Extracted records START

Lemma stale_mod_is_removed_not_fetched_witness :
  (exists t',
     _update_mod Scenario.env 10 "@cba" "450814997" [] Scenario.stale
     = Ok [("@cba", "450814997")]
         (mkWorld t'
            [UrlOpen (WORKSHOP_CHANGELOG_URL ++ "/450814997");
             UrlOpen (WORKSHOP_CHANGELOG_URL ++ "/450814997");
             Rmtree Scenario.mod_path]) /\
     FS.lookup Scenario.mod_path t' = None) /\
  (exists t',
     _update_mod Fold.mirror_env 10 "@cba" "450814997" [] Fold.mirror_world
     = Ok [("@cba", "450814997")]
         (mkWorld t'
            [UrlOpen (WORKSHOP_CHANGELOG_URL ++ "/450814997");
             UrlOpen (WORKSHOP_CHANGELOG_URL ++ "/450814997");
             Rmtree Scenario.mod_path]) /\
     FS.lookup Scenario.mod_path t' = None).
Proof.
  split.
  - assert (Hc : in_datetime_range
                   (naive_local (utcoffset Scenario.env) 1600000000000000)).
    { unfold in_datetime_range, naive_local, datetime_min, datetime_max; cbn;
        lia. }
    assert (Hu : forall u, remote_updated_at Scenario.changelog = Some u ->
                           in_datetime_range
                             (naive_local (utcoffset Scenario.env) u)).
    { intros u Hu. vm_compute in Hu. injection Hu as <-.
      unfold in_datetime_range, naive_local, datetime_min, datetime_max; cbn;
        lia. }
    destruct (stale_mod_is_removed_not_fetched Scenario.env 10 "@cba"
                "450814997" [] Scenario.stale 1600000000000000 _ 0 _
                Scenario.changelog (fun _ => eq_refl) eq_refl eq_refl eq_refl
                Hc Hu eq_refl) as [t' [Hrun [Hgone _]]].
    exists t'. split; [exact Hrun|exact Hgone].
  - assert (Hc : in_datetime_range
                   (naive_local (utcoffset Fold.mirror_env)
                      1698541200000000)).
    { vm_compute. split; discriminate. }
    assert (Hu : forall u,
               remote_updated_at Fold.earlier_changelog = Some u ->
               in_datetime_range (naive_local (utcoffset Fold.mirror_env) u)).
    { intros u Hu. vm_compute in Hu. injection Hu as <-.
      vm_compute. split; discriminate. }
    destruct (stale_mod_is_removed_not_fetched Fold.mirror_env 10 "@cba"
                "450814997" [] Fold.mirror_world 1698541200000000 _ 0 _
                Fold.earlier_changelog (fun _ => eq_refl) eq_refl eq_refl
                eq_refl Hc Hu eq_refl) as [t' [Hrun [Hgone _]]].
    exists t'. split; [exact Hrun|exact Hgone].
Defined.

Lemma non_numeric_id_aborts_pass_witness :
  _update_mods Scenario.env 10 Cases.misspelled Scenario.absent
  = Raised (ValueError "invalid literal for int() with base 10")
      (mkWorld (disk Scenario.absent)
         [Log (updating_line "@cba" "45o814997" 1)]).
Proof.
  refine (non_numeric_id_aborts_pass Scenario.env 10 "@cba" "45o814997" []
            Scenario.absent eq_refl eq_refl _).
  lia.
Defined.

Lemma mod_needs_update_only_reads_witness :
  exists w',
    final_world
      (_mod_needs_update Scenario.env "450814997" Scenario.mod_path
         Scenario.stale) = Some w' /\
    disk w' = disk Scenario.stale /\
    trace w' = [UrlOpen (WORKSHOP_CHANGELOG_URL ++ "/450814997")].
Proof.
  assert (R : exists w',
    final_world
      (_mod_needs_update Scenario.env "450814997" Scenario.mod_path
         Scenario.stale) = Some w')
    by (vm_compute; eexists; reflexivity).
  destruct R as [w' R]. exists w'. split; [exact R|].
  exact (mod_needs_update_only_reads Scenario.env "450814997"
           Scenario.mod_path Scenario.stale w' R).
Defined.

Extracted records END
Extracted records START

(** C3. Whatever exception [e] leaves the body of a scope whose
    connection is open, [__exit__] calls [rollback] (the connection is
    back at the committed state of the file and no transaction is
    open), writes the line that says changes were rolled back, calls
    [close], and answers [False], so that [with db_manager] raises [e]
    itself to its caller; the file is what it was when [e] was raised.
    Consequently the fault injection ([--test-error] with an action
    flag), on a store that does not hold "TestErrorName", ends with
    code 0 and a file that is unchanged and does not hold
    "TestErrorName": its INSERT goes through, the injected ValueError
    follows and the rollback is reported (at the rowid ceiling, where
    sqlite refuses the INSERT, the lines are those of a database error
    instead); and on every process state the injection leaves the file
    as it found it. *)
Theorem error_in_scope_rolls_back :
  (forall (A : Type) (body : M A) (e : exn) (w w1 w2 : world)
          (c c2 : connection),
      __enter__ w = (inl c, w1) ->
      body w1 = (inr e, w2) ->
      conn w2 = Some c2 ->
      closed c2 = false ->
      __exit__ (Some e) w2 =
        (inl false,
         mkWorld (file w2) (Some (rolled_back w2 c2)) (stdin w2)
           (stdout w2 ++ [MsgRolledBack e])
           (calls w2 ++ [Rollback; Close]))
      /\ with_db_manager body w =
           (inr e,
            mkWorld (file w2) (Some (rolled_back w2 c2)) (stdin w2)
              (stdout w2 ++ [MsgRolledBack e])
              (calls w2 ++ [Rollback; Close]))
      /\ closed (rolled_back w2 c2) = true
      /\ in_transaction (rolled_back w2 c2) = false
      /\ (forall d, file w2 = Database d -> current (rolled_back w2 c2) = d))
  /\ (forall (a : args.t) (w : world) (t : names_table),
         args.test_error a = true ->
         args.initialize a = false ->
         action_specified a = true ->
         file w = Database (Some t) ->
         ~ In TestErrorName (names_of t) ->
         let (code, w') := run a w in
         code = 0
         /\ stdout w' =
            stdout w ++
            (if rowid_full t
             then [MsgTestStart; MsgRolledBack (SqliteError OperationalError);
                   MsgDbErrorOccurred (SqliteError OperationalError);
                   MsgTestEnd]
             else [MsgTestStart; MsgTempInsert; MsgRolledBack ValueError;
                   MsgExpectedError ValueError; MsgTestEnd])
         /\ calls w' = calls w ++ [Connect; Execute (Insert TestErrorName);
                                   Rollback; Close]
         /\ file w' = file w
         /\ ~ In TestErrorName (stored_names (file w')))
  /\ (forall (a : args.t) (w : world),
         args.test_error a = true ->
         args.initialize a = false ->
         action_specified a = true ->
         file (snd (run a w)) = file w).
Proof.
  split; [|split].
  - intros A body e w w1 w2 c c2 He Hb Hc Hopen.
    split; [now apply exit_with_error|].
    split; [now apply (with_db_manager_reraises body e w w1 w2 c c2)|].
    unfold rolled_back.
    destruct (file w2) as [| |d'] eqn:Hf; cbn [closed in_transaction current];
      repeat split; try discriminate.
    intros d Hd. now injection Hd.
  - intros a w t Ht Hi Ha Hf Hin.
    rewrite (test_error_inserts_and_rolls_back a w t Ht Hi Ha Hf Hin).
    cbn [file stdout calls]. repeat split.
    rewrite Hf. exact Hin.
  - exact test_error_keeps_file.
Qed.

Extracted records END
Extracted records START

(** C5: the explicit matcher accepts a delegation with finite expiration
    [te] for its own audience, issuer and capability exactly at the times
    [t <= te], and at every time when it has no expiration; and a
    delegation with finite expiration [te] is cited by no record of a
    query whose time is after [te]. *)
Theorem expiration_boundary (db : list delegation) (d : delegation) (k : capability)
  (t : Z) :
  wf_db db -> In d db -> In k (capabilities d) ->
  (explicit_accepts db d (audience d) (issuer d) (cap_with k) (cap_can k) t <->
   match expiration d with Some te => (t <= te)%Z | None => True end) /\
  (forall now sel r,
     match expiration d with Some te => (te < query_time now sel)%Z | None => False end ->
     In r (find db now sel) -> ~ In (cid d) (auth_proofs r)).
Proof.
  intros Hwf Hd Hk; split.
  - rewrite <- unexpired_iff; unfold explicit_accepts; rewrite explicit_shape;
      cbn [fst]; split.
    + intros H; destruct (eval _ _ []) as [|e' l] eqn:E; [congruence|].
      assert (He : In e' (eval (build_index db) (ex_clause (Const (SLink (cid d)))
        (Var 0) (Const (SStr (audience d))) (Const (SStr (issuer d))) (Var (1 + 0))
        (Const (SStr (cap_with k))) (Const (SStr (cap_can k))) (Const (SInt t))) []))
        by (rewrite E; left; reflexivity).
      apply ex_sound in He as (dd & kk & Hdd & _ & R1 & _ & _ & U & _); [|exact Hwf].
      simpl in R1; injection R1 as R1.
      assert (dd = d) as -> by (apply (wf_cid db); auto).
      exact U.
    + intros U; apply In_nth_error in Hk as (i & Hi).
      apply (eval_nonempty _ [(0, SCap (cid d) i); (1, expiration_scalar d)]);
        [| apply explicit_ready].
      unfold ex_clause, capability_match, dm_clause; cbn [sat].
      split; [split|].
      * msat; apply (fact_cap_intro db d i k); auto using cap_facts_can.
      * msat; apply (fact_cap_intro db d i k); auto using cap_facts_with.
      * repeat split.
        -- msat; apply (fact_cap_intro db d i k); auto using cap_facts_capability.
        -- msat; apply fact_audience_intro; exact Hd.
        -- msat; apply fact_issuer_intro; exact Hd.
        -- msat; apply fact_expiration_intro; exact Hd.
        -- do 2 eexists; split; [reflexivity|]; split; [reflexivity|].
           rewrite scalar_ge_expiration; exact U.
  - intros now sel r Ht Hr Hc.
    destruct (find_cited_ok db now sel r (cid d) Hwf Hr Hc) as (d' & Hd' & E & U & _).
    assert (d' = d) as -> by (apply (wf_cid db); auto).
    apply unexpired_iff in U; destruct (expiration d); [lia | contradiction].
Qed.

Extracted records END

Copy back the listing above exactly, but only from the line with "query whose time is after [te]. *)" through the line with "-- msat; apply fact_issuer_intro;", both ends included.

■ **Solution**
    query whose time is after [te]. *)
Theorem expiration_boundary (db : list delegation) (d : delegation) (k : capability)
  (t : Z) :
  wf_db db -> In d db -> In k (capabilities d) ->
  (explicit_accepts db d (audience d) (issuer d) (cap_with k) (cap_can k) t <->
   match expiration d with Some te => (t <= te)%Z | None => True end) /\
  (forall now sel r,
     match expiration d with Some te => (te < query_time now sel)%Z | None => False end ->
     In r (find db now sel) -> ~ In (cid d) (auth_proofs r)).
Proof.
  intros Hwf Hd Hk; split.
  - rewrite <- unexpired_iff; unfold explicit_accepts; rewrite explicit_shape;
      cbn [fst]; split.
    + intros H; destruct (eval _ _ []) as [|e' l] eqn:E; [congruence|].
      assert (He : In e' (eval (build_index db) (ex_clause (Const (SLink (cid d)))
        (Var 0) (Const (SStr (audience d))) (Const (SStr (issuer d))) (Var (1 + 0))
        (Const (SStr (cap_with k))) (Const (SStr (cap_can k))) (Const (SInt t))) []))
        by (rewrite E; left; reflexivity).
      apply ex_sound in He as (dd & kk & Hdd & _ & R1 & _ & _ & U & _); [|exact Hwf].
      simpl in R1; injection R1 as R1.
      assert (dd = d) as -> by (apply (wf_cid db); auto).
      exact U.
    + intros U; apply In_nth_error in Hk as (i & Hi).
      apply (eval_nonempty _ [(0, SCap (cid d) i); (1, expiration_scalar d)]);
        [| apply explicit_ready].
      unfold ex_clause, capability_match, dm_clause; cbn [sat].
      split; [split|].
      * msat; apply (fact_cap_intro db d i k); auto using cap_facts_can.
      * msat; apply (fact_cap_intro db d i k); auto using cap_facts_with.
      * repeat split.
        -- msat; apply (fact_cap_intro db d i k); auto using cap_facts_capability.
        -- msat; apply fact_audience_intro; exact Hd.
        -- msat; apply fact_issuer_intro; exact Hd.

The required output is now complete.